* Records
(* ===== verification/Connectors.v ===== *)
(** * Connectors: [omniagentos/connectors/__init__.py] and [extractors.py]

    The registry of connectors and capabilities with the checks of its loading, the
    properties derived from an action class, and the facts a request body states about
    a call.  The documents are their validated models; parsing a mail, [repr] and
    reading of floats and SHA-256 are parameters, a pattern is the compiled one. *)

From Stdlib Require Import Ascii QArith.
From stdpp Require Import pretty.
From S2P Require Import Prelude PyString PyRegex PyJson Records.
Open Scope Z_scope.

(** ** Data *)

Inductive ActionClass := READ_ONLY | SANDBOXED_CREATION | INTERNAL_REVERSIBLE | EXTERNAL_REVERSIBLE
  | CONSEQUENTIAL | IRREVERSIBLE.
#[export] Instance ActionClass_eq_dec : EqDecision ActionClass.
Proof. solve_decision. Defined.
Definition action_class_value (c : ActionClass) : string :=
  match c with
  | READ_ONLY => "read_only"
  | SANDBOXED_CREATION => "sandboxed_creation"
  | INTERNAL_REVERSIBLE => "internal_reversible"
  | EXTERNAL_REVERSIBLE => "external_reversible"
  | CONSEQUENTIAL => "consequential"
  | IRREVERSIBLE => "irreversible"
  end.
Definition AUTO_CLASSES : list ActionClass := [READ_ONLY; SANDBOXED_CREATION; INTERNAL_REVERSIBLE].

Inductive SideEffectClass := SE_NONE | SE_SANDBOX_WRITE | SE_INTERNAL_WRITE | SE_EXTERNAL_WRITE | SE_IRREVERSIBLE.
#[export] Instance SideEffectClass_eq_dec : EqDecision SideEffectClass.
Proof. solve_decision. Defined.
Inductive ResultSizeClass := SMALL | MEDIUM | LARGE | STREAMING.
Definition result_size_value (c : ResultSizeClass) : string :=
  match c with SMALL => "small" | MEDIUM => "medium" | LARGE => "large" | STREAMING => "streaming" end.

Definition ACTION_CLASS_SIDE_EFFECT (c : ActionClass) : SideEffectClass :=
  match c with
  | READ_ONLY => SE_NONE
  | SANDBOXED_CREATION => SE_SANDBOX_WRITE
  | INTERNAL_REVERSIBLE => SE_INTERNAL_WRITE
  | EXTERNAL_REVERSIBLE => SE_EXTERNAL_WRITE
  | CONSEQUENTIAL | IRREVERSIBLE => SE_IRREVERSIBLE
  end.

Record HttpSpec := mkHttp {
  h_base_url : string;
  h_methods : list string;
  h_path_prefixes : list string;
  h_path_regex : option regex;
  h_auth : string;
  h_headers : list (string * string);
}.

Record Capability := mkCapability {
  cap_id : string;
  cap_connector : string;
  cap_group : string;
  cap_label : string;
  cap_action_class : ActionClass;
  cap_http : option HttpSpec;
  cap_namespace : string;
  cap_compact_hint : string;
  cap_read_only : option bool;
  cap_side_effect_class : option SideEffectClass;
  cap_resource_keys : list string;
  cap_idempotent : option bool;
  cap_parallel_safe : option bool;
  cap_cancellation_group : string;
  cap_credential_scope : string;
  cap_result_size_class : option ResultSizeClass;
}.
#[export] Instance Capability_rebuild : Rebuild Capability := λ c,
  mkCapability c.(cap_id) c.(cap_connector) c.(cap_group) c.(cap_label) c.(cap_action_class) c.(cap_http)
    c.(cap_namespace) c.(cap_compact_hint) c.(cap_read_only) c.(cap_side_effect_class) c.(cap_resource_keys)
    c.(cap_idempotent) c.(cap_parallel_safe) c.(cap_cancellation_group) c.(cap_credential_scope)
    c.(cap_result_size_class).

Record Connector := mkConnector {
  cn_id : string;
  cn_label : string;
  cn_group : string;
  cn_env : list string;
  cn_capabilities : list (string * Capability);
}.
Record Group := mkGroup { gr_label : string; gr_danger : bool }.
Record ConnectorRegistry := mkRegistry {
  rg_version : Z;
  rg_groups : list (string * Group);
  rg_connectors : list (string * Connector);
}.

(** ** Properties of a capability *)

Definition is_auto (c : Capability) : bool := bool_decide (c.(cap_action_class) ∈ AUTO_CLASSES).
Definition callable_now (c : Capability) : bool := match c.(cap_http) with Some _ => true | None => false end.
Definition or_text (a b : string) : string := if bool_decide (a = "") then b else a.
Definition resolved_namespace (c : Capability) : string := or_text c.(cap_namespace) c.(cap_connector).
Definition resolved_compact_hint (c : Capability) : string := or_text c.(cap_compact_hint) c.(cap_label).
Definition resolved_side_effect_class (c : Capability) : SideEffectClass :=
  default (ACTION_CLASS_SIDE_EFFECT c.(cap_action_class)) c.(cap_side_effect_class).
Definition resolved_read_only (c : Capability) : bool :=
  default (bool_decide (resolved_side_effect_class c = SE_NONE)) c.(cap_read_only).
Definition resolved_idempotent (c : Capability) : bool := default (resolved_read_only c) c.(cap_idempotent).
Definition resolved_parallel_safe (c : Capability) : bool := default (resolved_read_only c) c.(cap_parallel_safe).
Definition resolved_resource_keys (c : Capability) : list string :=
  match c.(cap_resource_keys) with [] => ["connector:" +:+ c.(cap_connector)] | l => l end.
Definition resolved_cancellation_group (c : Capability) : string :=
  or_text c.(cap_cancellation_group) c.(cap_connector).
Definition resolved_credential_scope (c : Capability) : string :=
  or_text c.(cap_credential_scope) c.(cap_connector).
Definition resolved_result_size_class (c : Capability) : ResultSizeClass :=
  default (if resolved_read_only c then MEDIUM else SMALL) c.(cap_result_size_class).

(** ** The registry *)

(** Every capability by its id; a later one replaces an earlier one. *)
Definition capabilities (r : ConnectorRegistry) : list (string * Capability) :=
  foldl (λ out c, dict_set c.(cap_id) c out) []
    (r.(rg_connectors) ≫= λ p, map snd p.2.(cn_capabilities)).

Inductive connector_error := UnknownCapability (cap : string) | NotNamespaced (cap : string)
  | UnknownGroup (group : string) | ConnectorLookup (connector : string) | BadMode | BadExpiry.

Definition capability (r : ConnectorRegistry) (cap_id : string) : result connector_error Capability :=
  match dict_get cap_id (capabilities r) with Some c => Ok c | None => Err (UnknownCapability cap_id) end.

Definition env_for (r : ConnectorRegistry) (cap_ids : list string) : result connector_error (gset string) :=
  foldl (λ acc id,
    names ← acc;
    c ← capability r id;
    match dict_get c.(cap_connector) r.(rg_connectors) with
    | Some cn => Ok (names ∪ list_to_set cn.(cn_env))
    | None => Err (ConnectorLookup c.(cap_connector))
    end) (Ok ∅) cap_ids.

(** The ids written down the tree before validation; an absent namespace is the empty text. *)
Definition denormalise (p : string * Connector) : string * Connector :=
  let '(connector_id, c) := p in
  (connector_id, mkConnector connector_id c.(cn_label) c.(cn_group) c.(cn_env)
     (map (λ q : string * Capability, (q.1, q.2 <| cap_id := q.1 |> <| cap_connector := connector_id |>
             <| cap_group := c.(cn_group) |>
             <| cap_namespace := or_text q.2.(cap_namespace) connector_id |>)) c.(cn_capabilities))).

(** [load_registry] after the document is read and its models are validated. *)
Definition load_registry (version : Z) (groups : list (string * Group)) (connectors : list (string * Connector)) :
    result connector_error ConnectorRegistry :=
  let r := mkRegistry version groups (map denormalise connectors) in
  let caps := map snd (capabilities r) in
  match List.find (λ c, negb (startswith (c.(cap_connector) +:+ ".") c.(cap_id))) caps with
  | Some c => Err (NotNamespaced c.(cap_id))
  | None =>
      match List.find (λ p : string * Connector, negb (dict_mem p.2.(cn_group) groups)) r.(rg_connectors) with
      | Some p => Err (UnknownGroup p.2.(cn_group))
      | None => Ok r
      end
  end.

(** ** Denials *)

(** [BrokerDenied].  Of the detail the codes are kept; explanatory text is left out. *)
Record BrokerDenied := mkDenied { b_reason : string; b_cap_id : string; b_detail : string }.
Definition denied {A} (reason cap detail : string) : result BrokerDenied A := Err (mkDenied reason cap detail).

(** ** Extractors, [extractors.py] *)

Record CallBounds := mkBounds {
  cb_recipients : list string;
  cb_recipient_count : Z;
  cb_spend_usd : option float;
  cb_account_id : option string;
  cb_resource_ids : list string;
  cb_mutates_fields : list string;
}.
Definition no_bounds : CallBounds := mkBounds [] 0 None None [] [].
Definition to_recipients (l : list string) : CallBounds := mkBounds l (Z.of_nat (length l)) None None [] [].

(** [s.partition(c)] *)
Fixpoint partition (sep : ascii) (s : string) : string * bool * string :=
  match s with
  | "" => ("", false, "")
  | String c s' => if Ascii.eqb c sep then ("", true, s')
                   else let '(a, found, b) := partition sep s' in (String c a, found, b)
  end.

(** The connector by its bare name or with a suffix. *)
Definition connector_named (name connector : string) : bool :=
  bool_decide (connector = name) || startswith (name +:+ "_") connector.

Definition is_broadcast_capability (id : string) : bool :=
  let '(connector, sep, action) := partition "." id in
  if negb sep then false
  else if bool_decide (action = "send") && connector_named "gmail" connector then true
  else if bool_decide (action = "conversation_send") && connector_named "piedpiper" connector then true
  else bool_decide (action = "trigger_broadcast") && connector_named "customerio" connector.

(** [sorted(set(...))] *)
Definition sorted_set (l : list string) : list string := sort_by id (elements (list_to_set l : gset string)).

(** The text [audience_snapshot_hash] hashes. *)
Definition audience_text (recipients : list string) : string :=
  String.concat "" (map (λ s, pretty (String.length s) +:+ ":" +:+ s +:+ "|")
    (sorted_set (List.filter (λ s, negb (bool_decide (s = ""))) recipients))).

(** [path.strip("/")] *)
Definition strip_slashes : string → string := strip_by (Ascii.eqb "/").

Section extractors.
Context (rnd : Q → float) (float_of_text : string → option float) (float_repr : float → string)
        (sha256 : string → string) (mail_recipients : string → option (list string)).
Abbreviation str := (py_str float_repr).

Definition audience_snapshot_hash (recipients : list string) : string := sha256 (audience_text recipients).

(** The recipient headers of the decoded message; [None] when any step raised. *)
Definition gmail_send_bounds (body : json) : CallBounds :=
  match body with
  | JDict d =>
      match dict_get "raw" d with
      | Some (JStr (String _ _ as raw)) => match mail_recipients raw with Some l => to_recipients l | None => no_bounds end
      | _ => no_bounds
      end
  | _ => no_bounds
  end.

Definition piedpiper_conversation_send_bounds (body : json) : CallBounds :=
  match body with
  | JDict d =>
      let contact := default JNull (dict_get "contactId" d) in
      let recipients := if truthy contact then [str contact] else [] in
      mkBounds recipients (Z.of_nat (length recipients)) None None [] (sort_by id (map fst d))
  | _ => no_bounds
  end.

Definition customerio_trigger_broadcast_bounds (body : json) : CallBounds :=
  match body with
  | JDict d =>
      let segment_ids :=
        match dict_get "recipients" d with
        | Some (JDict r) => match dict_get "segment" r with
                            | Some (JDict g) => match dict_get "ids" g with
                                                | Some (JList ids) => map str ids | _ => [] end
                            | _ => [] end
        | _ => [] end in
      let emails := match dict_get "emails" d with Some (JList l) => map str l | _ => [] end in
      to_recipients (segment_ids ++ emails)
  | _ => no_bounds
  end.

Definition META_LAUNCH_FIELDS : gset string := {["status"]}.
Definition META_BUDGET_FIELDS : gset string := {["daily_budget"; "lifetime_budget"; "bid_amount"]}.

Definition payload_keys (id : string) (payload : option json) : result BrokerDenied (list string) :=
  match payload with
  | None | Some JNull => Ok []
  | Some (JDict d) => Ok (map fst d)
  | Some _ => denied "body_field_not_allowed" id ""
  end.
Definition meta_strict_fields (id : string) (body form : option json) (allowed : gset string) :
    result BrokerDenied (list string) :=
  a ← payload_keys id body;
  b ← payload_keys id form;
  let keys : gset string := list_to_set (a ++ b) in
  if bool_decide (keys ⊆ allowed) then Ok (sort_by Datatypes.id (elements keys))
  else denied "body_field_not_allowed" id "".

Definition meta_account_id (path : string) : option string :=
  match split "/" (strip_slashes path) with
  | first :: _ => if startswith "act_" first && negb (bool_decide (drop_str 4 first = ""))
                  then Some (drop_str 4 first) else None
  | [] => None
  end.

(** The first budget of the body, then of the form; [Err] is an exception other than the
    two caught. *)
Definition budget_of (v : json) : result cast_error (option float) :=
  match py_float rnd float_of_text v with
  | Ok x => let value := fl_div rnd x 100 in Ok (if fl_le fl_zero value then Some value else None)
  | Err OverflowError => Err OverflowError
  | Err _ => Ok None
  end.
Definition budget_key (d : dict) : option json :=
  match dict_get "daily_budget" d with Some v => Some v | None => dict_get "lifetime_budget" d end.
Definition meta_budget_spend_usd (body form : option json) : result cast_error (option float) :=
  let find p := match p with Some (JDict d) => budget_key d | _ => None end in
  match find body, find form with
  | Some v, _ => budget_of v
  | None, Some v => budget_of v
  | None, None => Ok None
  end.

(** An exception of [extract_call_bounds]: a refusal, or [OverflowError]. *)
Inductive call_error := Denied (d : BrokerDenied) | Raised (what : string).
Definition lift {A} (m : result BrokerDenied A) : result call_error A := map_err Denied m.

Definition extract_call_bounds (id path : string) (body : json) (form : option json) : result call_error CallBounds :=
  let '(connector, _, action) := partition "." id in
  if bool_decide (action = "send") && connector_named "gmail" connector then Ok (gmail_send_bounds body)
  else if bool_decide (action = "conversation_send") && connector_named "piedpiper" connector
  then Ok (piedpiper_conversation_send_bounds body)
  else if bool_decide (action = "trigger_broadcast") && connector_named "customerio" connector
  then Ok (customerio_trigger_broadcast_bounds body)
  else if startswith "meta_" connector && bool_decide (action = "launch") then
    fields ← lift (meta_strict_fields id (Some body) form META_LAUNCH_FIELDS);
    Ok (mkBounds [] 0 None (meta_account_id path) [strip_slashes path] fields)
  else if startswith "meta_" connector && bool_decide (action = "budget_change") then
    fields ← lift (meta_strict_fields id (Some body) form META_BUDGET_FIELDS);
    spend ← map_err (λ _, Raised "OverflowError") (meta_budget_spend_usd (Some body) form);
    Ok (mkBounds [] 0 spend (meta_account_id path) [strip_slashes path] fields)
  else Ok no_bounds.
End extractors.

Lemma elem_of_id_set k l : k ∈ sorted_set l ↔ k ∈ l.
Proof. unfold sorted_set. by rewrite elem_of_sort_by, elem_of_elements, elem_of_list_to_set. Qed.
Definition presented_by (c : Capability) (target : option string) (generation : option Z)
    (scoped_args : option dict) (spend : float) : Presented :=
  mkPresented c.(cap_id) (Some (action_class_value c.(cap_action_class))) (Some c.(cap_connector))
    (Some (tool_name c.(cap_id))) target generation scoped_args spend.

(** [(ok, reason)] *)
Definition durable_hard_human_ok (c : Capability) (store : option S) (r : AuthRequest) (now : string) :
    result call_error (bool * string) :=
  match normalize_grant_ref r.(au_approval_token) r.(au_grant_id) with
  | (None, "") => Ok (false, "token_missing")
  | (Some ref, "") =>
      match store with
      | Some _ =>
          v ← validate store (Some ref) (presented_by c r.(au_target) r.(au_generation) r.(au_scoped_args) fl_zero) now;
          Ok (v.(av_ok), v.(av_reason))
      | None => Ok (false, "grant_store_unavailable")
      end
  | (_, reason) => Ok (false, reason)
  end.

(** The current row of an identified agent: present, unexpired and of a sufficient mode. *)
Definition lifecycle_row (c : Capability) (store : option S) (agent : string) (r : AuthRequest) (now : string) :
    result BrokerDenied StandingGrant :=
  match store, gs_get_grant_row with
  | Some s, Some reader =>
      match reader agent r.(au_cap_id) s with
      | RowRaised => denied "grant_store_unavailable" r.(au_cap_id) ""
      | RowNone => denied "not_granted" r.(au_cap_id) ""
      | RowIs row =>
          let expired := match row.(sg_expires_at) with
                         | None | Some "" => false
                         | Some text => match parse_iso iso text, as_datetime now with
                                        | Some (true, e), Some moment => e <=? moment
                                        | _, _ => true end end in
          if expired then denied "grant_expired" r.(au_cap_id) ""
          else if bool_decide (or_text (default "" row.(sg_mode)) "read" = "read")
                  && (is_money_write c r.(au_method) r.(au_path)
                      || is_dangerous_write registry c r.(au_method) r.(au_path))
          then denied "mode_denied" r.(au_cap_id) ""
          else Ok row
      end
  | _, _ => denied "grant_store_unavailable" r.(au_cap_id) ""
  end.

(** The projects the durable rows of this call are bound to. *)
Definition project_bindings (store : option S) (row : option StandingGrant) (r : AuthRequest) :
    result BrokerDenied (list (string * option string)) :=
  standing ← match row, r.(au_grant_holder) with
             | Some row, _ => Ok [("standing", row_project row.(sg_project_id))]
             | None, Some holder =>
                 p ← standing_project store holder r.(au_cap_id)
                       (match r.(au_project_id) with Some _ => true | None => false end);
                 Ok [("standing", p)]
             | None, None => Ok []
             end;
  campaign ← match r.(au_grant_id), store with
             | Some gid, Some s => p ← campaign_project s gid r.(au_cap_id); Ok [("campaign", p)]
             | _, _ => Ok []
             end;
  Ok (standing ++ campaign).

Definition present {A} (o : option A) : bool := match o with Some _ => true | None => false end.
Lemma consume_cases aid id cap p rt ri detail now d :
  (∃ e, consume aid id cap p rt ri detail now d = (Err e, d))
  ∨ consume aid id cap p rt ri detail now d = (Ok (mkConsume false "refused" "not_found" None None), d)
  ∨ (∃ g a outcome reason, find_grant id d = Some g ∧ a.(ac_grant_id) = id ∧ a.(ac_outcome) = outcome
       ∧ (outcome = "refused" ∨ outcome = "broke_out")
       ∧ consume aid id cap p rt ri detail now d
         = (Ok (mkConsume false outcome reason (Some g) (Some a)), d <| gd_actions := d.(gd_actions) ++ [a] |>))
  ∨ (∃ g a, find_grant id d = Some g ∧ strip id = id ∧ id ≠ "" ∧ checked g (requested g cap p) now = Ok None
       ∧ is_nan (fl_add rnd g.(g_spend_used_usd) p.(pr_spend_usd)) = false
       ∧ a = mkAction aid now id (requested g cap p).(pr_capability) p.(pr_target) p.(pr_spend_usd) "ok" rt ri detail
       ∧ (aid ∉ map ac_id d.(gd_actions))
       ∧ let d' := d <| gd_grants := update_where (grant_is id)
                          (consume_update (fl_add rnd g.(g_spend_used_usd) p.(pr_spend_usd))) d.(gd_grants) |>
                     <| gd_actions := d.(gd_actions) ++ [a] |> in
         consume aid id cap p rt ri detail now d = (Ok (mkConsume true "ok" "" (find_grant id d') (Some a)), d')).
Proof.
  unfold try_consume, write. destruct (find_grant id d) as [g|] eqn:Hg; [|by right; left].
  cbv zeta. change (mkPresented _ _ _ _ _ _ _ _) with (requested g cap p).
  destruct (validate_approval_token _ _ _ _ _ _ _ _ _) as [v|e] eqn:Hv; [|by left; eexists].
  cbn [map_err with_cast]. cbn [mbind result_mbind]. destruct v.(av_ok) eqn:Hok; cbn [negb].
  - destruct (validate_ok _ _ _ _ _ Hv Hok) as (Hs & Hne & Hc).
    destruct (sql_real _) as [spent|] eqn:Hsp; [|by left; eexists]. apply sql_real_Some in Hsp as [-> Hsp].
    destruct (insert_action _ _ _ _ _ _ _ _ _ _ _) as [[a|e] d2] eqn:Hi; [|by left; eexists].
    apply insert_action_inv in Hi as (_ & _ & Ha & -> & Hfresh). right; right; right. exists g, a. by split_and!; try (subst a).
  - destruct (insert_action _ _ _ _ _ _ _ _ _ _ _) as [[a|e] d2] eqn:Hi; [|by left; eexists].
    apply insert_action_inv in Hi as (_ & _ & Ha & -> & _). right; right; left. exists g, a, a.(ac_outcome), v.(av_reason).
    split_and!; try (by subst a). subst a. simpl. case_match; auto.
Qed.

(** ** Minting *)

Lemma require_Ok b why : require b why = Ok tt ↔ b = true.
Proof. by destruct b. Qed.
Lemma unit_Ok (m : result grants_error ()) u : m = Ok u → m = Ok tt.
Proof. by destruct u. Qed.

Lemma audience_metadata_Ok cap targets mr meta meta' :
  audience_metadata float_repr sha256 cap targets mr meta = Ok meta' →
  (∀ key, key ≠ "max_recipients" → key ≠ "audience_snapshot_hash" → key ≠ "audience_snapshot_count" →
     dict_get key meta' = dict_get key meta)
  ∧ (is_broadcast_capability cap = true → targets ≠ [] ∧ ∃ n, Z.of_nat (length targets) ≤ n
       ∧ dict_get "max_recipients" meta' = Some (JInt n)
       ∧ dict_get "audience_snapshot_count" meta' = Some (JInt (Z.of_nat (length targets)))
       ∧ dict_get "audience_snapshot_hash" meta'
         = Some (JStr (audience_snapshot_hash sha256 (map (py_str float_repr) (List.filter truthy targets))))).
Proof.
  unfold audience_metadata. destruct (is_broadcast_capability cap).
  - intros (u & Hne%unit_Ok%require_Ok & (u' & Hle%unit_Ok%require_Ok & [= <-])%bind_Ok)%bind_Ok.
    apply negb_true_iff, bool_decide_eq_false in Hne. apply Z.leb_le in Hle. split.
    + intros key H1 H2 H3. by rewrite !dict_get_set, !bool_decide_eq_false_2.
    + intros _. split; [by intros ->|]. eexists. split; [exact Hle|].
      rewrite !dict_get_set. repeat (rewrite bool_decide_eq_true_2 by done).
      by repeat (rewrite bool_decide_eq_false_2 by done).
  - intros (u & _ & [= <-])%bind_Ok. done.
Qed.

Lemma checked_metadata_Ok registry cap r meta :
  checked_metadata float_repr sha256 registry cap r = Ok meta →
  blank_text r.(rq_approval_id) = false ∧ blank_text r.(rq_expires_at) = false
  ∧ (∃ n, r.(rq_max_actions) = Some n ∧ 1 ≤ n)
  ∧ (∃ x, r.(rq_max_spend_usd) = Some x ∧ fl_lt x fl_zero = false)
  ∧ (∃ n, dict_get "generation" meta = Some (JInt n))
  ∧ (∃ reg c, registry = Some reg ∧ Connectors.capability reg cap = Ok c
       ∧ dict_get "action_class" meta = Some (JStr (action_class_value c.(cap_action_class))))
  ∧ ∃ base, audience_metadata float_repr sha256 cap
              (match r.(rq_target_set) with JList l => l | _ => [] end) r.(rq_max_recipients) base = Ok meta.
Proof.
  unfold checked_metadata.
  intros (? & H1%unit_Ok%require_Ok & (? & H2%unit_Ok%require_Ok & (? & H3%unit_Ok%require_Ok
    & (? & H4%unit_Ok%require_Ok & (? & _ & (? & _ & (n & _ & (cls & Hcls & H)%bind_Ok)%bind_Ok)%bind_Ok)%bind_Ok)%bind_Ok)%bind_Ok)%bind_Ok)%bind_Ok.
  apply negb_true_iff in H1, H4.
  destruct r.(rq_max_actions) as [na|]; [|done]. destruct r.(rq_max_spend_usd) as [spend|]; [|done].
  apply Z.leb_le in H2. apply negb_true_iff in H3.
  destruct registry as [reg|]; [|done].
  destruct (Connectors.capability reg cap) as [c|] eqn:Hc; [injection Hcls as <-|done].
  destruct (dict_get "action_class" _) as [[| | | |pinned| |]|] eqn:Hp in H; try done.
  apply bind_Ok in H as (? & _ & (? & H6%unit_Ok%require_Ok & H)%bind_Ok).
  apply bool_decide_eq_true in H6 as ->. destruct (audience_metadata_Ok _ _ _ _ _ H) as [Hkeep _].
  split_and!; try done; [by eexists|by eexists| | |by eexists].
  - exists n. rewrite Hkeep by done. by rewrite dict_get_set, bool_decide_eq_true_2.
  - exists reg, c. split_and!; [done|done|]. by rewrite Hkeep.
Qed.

* Aim of the exercise
Keeping every character as it is, restate the lines above that run from the line with "else let '(a, found, b)" through the line with "(** [sorted(set(...))] *)", both included, and nothing else.

* Exercise answer
                   else let '(a, found, b) := partition sep s' in (String c a, found, b)
  end.

(** The connector by its bare name or with a suffix. *)
Definition connector_named (name connector : string) : bool :=
  bool_decide (connector = name) || startswith (name +:+ "_") connector.

Definition is_broadcast_capability (id : string) : bool :=
  let '(connector, sep, action) := partition "." id in
  if negb sep then false
  else if bool_decide (action = "send") && connector_named "gmail" connector then true
  else if bool_decide (action = "conversation_send") && connector_named "piedpiper" connector then true
  else bool_decide (action = "trigger_broadcast") && connector_named "customerio" connector.

(** [sorted(set(...))] *)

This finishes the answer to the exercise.